**** RECORDS PROVIDED

(** Storing a page, with what it leaves of the blocks of others. *)
Lemma store_page_run c s h fd buf : pc_inv c (s_os s) -> is_u64 h -> is_s32 fd ->
  buf <> NULL -> heap_block (s_os s) buf = true ->
  ~ (h, fd) ∈ pn_key <$> pageCache c -> ~ buf ∈ pn_address <$> pageCache c ->
  let l := PcNode h fd buf PAGE_SIZE :: pageCache c in
  exists c' s', storePageInPageCache h fd buf PAGE_SIZE (c, s) = Ok (tt, (c', s')) /\ pc_inv c' (s_os s') /\
    pageCache c' = take (Z.to_nat (pc_max_num_items c)) l /\ s_dbg s' = s_dbg s /\
    (forall h' fd', is_u64 h' -> is_s32 fd' -> owner c' h' fd' =
       if decide ((h', fd') ∈ pn_key <$> pageCache c') then Some OWNERSHIP_PAGE_CACHE
       else if decide ((h', fd') ∈ pn_key <$> l) then Some OWNERSHIP_EXTERNRAM else owner c h' fd') /\
    pc_max_num_items c' = pc_max_num_items c /\ same_app (s_os s) (s_os s') /\
    same_buf_but (list_to_set (pn_address <$> l) ∖ list_to_set (pn_address <$> pageCache c')) (s_os s) (s_os s').
Proof.
  intros [Hwf Hlen] Hh Hfd Hbuf Hheap Hnew Hfresh. cbn zeta. set (n := PcNode h fd buf PAGE_SIZE).
  pose proof (pc_wf_add c (s_os s) n Hwf) as Hwf1. cbn zeta in Hwf1. cbn [pn_hashcode pn_fd n] in Hwf1.
  set (c1 := set_pagehash _ (set_pageCache (n :: pageCache c) c)) in Hwf1.
  specialize (Hwf1 ltac:(done) Hnew Hfresh).
  assert (Hown1 : forall h' fd', is_u64 h' -> is_s32 fd' -> owner c1 h' fd' =
    if decide ((h', fd') = (h, fd)) then Some OWNERSHIP_PAGE_CACHE else owner c h' fd').
  { intros. unfold c1. by rewrite (owner_insert (set_pageCache (n :: pageCache c) c)) by done. }
  unfold storePageInPageCache. change (PAGE_SIZE =? PAGE_SIZE) with true. cbn [negb mwhen].
  unfold mbind at 1, M_bind at 1, mret at 1, M_ret at 1. rewrite decide_False by done.
  unfold mbind at 1, M_bind at 1, pagehash_find at 1, pc_get at 1, mgets at 1. cbn [fst].
  unfold mbind at 1, M_bind at 1. rewrite (record_page_run c s h fd buf Hnew Hbuf). fold n. fold c1.
  unfold mbind at 1, M_bind at 1, pc_isLRUSizeExceeded, pc_get, mgets. cbn [fst].
  change (pc_max_num_items c1) with (pc_max_num_items c). change (pageCache c1) with (n :: pageCache c).
  destruct (Z.ltb_spec (pc_max_num_items c) (Z.of_nat (length (n :: pageCache c)))) as [Hfull|Hroom].
  2:{ exists c1, s. split; [done|]. split; [by split|]. split; [by rewrite take_ge by lia|]. split; [done|].
      split; [|by split; [|split]].
      intros h' fd' H1 H2. case_decide as D; [by apply (pi_owner _ _ Hwf1)|].
      change (pageCache c1) with (n :: pageCache c) in D. rewrite decide_False, Hown1, decide_False by (done || set_solver). done. }
  destruct (exists_last (l := n :: pageCache c)) as (l & m & Hl); [done|].
  destruct (pc_popLRU_run c1 s m l Hwf1 Hl) as (c2 & s2 & E & Hwf2 & Hl2 & Hmax & Hd & (Happ & Hsb) & Hown2).
  exists c2, s2. unfold mbind, M_bind. rewrite E. split; [done|].
  assert (Hll : length l = Z.to_nat (pc_max_num_items c)).
  { rewrite Hl, length_app in Hfull. simpl in Hfull. apply (f_equal length) in Hl. rewrite length_app in Hl. simpl in Hl. lia. }
  split; [split; [done|rewrite Hl2, Hmax; change (pc_max_num_items c1) with (pc_max_num_items c); lia]|].
  split; [by rewrite Hl2, Hl, take_app_length'|]. split; [done|]. split; [|split; [done|split; [done|]]].
  2:{ intros p Hp. apply Hsb. intros ->%elem_of_singleton. apply Hp. rewrite Hl2, Hl, fmap_app, list_to_set_app.
      pose proof (pi_addr _ _ Hwf1) as Hnd. change (pageCache c1) with (n :: pageCache c) in Hnd. rewrite Hl, fmap_app in Hnd.
      apply NoDup_app in Hnd as (_ & Hnd & _). simpl in Hnd. apply elem_of_difference. split; [set_solver|].
      rewrite elem_of_list_to_set. intros Hin. apply (Hnd _ Hin). by left. }
  intros h' fd' H1 H2. case_decide as D; [by apply (pi_owner _ _ Hwf2)|]. rewrite Hl2 in D.
  rewrite Hown2, Hl, fmap_app by done. case_decide as D2; [by rewrite decide_True by set_solver|].
  assert (D3 : (h', fd') ∉ pn_key <$> n :: pageCache c) by (rewrite Hl, fmap_app; set_solver).
  rewrite decide_False by set_solver. rewrite Hown1, decide_False by (done || set_solver). done.
Qed.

********

**WHAT NEEDS TO BE DONE**
Return all of the entries above exactly as they stand.

**RESULT FOR THIS EXERCISE**
(** Storing a page, with what it leaves of the blocks of others. *)
Lemma store_page_run c s h fd buf : pc_inv c (s_os s) -> is_u64 h -> is_s32 fd ->
  buf <> NULL -> heap_block (s_os s) buf = true ->
  ~ (h, fd) ∈ pn_key <$> pageCache c -> ~ buf ∈ pn_address <$> pageCache c ->
  let l := PcNode h fd buf PAGE_SIZE :: pageCache c in
  exists c' s', storePageInPageCache h fd buf PAGE_SIZE (c, s) = Ok (tt, (c', s')) /\ pc_inv c' (s_os s') /\
    pageCache c' = take (Z.to_nat (pc_max_num_items c)) l /\ s_dbg s' = s_dbg s /\
    (forall h' fd', is_u64 h' -> is_s32 fd' -> owner c' h' fd' =
       if decide ((h', fd') ∈ pn_key <$> pageCache c') then Some OWNERSHIP_PAGE_CACHE
       else if decide ((h', fd') ∈ pn_key <$> l) then Some OWNERSHIP_EXTERNRAM else owner c h' fd') /\
    pc_max_num_items c' = pc_max_num_items c /\ same_app (s_os s) (s_os s') /\
    same_buf_but (list_to_set (pn_address <$> l) ∖ list_to_set (pn_address <$> pageCache c')) (s_os s) (s_os s').
Proof.
  intros [Hwf Hlen] Hh Hfd Hbuf Hheap Hnew Hfresh. cbn zeta. set (n := PcNode h fd buf PAGE_SIZE).
  pose proof (pc_wf_add c (s_os s) n Hwf) as Hwf1. cbn zeta in Hwf1. cbn [pn_hashcode pn_fd n] in Hwf1.
  set (c1 := set_pagehash _ (set_pageCache (n :: pageCache c) c)) in Hwf1.
  specialize (Hwf1 ltac:(done) Hnew Hfresh).
  assert (Hown1 : forall h' fd', is_u64 h' -> is_s32 fd' -> owner c1 h' fd' =
    if decide ((h', fd') = (h, fd)) then Some OWNERSHIP_PAGE_CACHE else owner c h' fd').
  { intros. unfold c1. by rewrite (owner_insert (set_pageCache (n :: pageCache c) c)) by done. }
  unfold storePageInPageCache. change (PAGE_SIZE =? PAGE_SIZE) with true. cbn [negb mwhen].
  unfold mbind at 1, M_bind at 1, mret at 1, M_ret at 1. rewrite decide_False by done.
  unfold mbind at 1, M_bind at 1, pagehash_find at 1, pc_get at 1, mgets at 1. cbn [fst].
  unfold mbind at 1, M_bind at 1. rewrite (record_page_run c s h fd buf Hnew Hbuf). fold n. fold c1.
  unfold mbind at 1, M_bind at 1, pc_isLRUSizeExceeded, pc_get, mgets. cbn [fst].
  change (pc_max_num_items c1) with (pc_max_num_items c). change (pageCache c1) with (n :: pageCache c).
  destruct (Z.ltb_spec (pc_max_num_items c) (Z.of_nat (length (n :: pageCache c)))) as [Hfull|Hroom].
  2:{ exists c1, s. split; [done|]. split; [by split|]. split; [by rewrite take_ge by lia|]. split; [done|].
      split; [|by split; [|split]].
      intros h' fd' H1 H2. case_decide as D; [by apply (pi_owner _ _ Hwf1)|].
      change (pageCache c1) with (n :: pageCache c) in D. rewrite decide_False, Hown1, decide_False by (done || set_solver). done. }
  destruct (exists_last (l := n :: pageCache c)) as (l & m & Hl); [done|].
  destruct (pc_popLRU_run c1 s m l Hwf1 Hl) as (c2 & s2 & E & Hwf2 & Hl2 & Hmax & Hd & (Happ & Hsb) & Hown2).
  exists c2, s2. unfold mbind, M_bind. rewrite E. split; [done|].
  assert (Hll : length l = Z.to_nat (pc_max_num_items c)).
  { rewrite Hl, length_app in Hfull. simpl in Hfull. apply (f_equal length) in Hl. rewrite length_app in Hl. simpl in Hl. lia. }
  split; [split; [done|rewrite Hl2, Hmax; change (pc_max_num_items c1) with (pc_max_num_items c); lia]|].
  split; [by rewrite Hl2, Hl, take_app_length'|]. split; [done|]. split; [|split; [done|split; [done|]]].
  2:{ intros p Hp. apply Hsb. intros ->%elem_of_singleton. apply Hp. rewrite Hl2, Hl, fmap_app, list_to_set_app.
      pose proof (pi_addr _ _ Hwf1) as Hnd. change (pageCache c1) with (n :: pageCache c) in Hnd. rewrite Hl, fmap_app in Hnd.
      apply NoDup_app in Hnd as (_ & Hnd & _). simpl in Hnd. apply elem_of_difference. split; [set_solver|].
      rewrite elem_of_list_to_set. intros Hin. apply (Hnd _ Hin). by left. }
  intros h' fd' H1 H2. case_decide as D; [by apply (pi_owner _ _ Hwf2)|]. rewrite Hl2 in D.
  rewrite Hown2, Hl, fmap_app by done. case_decide as D2; [by rewrite decide_True by set_solver|].
  assert (D3 : (h', fd') ∉ pn_key <$> n :: pageCache c) by (rewrite Hl, fmap_app; set_solver).
  rewrite decide_False by set_solver. rewrite Hown1, decide_False by (done || set_solver). done.
Qed.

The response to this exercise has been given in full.